È forse proprio questo quello che ha pensato la band di Albino, formatasi ormai ventisette anni fa. Complice la pandemia, il lockdown e tutto ciò che ne ha comportato, la band si è dedicata a pieno alla lavorazione del disco. Molte cose sono cambiate e il lavoro che abbiamo oggi tra le mani è sicuramente diverso da ciò che sarebbe nato se il covid non avesse bussato alla porta.
“Volevo Magia” ti colpisce come una violenta poesia che poi, ascoltata fino in fondo, tanto violenta non è. Alla fine questo è il classico stile “Verdena”, stile che è incredibilmente vivo e puro come fosse ancora il periodo di “Valvonauta”. O forse lo è e ascoltando “volevo magia” sembra così.

Come state?

Alberto Ferrari: Bene, abbastanza bene.

Cosa avete fatto questa estate?

Luca Ferrari: Un po’ di giardinaggio, suonato e una breve vacanza, ma giusto un paio di giorni.

Sette anni di pausa. Come mai avete deciso di tornare proprio ora?

AF: A logica dovevamo uscire nel 2018. Sono susseguiti poi impegni improrogabili come diversi figli e ovviamente va messo in mezzo anche il covid, i locali fermi. Insomma, si è tutto prolungato a dismisura. Nel frattempo il disco ha preso una piega diversa: abbiamo sì mantenuto alcune cose, modernizzandole, però è proprio un lavoro totalmente differente.

Come lo descrivereste?

AF: Come un desiderio di rivalsa. C’è molta perdita e anche tanta voglia di ricostruire.

In che modo crediate sia cambiato il vostro pubblico nel corso degli anni? C’è stato un cambio generazionale?

LF: Tanti sono cresciuti con noi, ma sono sicuramente arrivate anche persone nuove. È cambiato il mondo, la gente e anche la musica, è stata però una cosa graduale, quasi impercettibile se non ci presti attenzione.

Qual è il vostro brano preferito del disco?

AF: Impossibile sceglierne uno, cambia spesso. Prima ero su “Paladini”, ora invece “Dialobik”.
LF: Io “Dialobik” tutta la vita! Rende molto bene dal vivo e mi è piaciuto lavorarci.

Vedo sul tavolo un walkmen, non ne vedevo uno da una vita…

LF: È mio! L’ho trovato un paio di mesi fa in un negozietto di paese che stava facendo una svendita perché chiudeva. Sono entrato ed era pieno di cose che non vendeva da oltre vent’anni (ride, ndr.). Mi ha venduto questo walkman nuovo di zecca ancora inscatolato, pazzesco.

Cosa ci ascolti?

LF: Ho sempre avuto tantissime cassette e se le trovo le compro ancora. Ho giusto comprato a due euro in mercatino un paio di giorni fa, un live del ’66 dei 13th Floor Elevator. Epico!

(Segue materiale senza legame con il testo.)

(** C32. Filling in a template ends when no secret's value contains a dollar sign: as many rounds as the template has
    dollar signs, and one more, are enough. *)
Theorem resolve_all_terminates m scope l :
  (∀ name v, Resolve m scope name = Ok v → count_byte dollar (bytes v) = 0%nat) →
  is_Some (ResolveAll (S (count_byte dollar l)) m scope l).
Proof.
  intros Hv. remember (count_byte dollar l) as n eqn:Hn. assert (count_byte dollar l ≤ n)%nat as Hle by lia. clear Hn.
  revert l Hle. induction n as [|n IH]; intros l Hle; cbn [ResolveAll].
  - destruct (next_ref l) as [[[before ref] after]|] eqn:E; [|by eexists].
    pose proof (next_ref_dollars _ _ _ _ [] E eq_refl). lia.
  - destruct (next_ref l) as [[[before ref] after]|] eqn:E; [|by eexists].
    destruct (Resolve m scope (str ref)) as [v|] eqn:Er; [|by eexists].
    apply IH. pose proof (next_ref_dollars _ _ _ _ (bytes v) E (Hv _ _ Er)). lia.
Qed.

(** A secret whose value refers to itself makes the loop run forever: no number of rounds is enough. *)
Theorem self_reference_diverges m scope name :
  "}"%char ∉ bytes name → Resolve m scope name = Ok (marker +:+ name +:+ "}") →
  ∀ fuel, ResolveAll fuel m scope (bytes (marker +:+ name +:+ "}")) = None.
Proof.
  intros Hname Hres fuel. induction fuel as [|fuel IH]; [done|]. cbn [ResolveAll].
  assert (next_ref (bytes (marker +:+ name +:+ "}")) = Some ([], bytes name, [])) as ->.
  { unfold next_ref. rewrite !bytes_app. change (bytes "}") with ["}"%char].
    assert (index_of (bytes marker) (bytes marker ++ bytes name ++ ["}"%char]) = Some 0%nat) as ->.
    { destruct (bytes marker ++ bytes name ++ ["}"%char]) eqn:E; cbn [index_of]; rewrite decide_True; try done; rewrite <-E; by eexists. }
    cbn [mbind option_bind]. rewrite drop_0, take_0.
    assert (∀ a, "}"%char ∉ a → index_of ["}"%char] (a ++ ["}"%char]) = Some (length a)) as Hidx.
    { induction a as [|c a IHa]; intros Ha; [by cbn|]. apply not_elem_of_cons in Ha as [Hc Ha]. cbn [app index_of length].
      rewrite decide_False; [by rewrite IHa|]. intros [k [= Hk _]]. by destruct Hc. }
    assert (index_of ["}"%char] (bytes marker ++ bytes name ++ ["}"%char]) = Some (9 + length (bytes name))%nat) as ->.
    { rewrite app_assoc, Hidx; [by rewrite length_app|]. rewrite elem_of_app. intros [Hm|Hm]; [|done].
      revert Hm. apply (bool_decide_unpack _). vm_compute. exact I. }
    cbn [mbind option_bind].
    replace (9 + length (bytes name) - 9)%nat with (length (bytes name)) by lia.
    change (drop (0 + 9) (bytes marker ++ bytes name ++ ["}"%char])) with (bytes name ++ ["}"%char]).
    rewrite take_app_length. rewrite drop_ge; [done|]. rewrite !length_app. cbn. lia. }
  rewrite str_bytes, Hres. cbn [app]. rewrite app_nil_r. exact IH.
Qed.

End Templates.

(** ** The handlers *)

(** src/internal/api/handlers/secrets.go:29-36 createSecretRequest *)
Record createSecretRequest := {
  cName : string; cValue : string; cScope : string; cDescription : string; cProjectID : string; cAppID : string }.

(** The type of the vault accessor, as the secrets module declares it and as the router
    and the authentication module ask for it.  A type assertion to an interface succeeds
    when the method has exactly the type the interface names. *)
Definition Vault_method : string := "func() *secrets.Vault".
Definition vaultProvider_method : string :=
  "func() interface { Decrypt(string) (string, error); Encrypt(string) (string, error) }".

Qual è il vostro disco preferito di sempre?

AF: Troppo difficile questa domanda: sicuramente uno dei Beatles. Prima ti avrei detto “the white album”, ora invece ti dico “Let It Be”, è un disco semplice e perfetto. Tutto a parte il singolo “Let It Be”, che secondo me non c’entrava nulla. Pensa che, non so come, la versione che ho io non ha “Let It Be”, quindi è un disco della madonna! 
LF: È difficile per me perché ce ne sono tanti che meriterebbero questo posto, ma tra tutti forse “The Piper at the Gates of Dawn” dei Pink Floyd è il disco perfetto, una gemma.

Vi aspettano un po’ di concerti. Tra l’altro, il clamore che ha portato questo annuncio è stato parecchio alto. Come sarà tornare dal vivo?

AF: Speriamo che sarà bello! Suonare live è indubbiamente elettrizzante, cazzo. Però ci si caga addosso, specie quando sono date così importanti.

Vi capita di emozionarvi così anche dopo tanta esperienza?

LF: Siamo tanti anni fermi, i locali sono pieni zeppi e la gente deve essere soddisfatta. Vogliamo scendere dal palco felici e desideriamo che anche le persone tornino a casa con il nostro stesso sorriso. Speriamo non finisca come Woodstock ’99, ecco. (Se non sapete di cosa si parla, c’è un documentario molto interessante su Netflix che lo spiega, ndr.).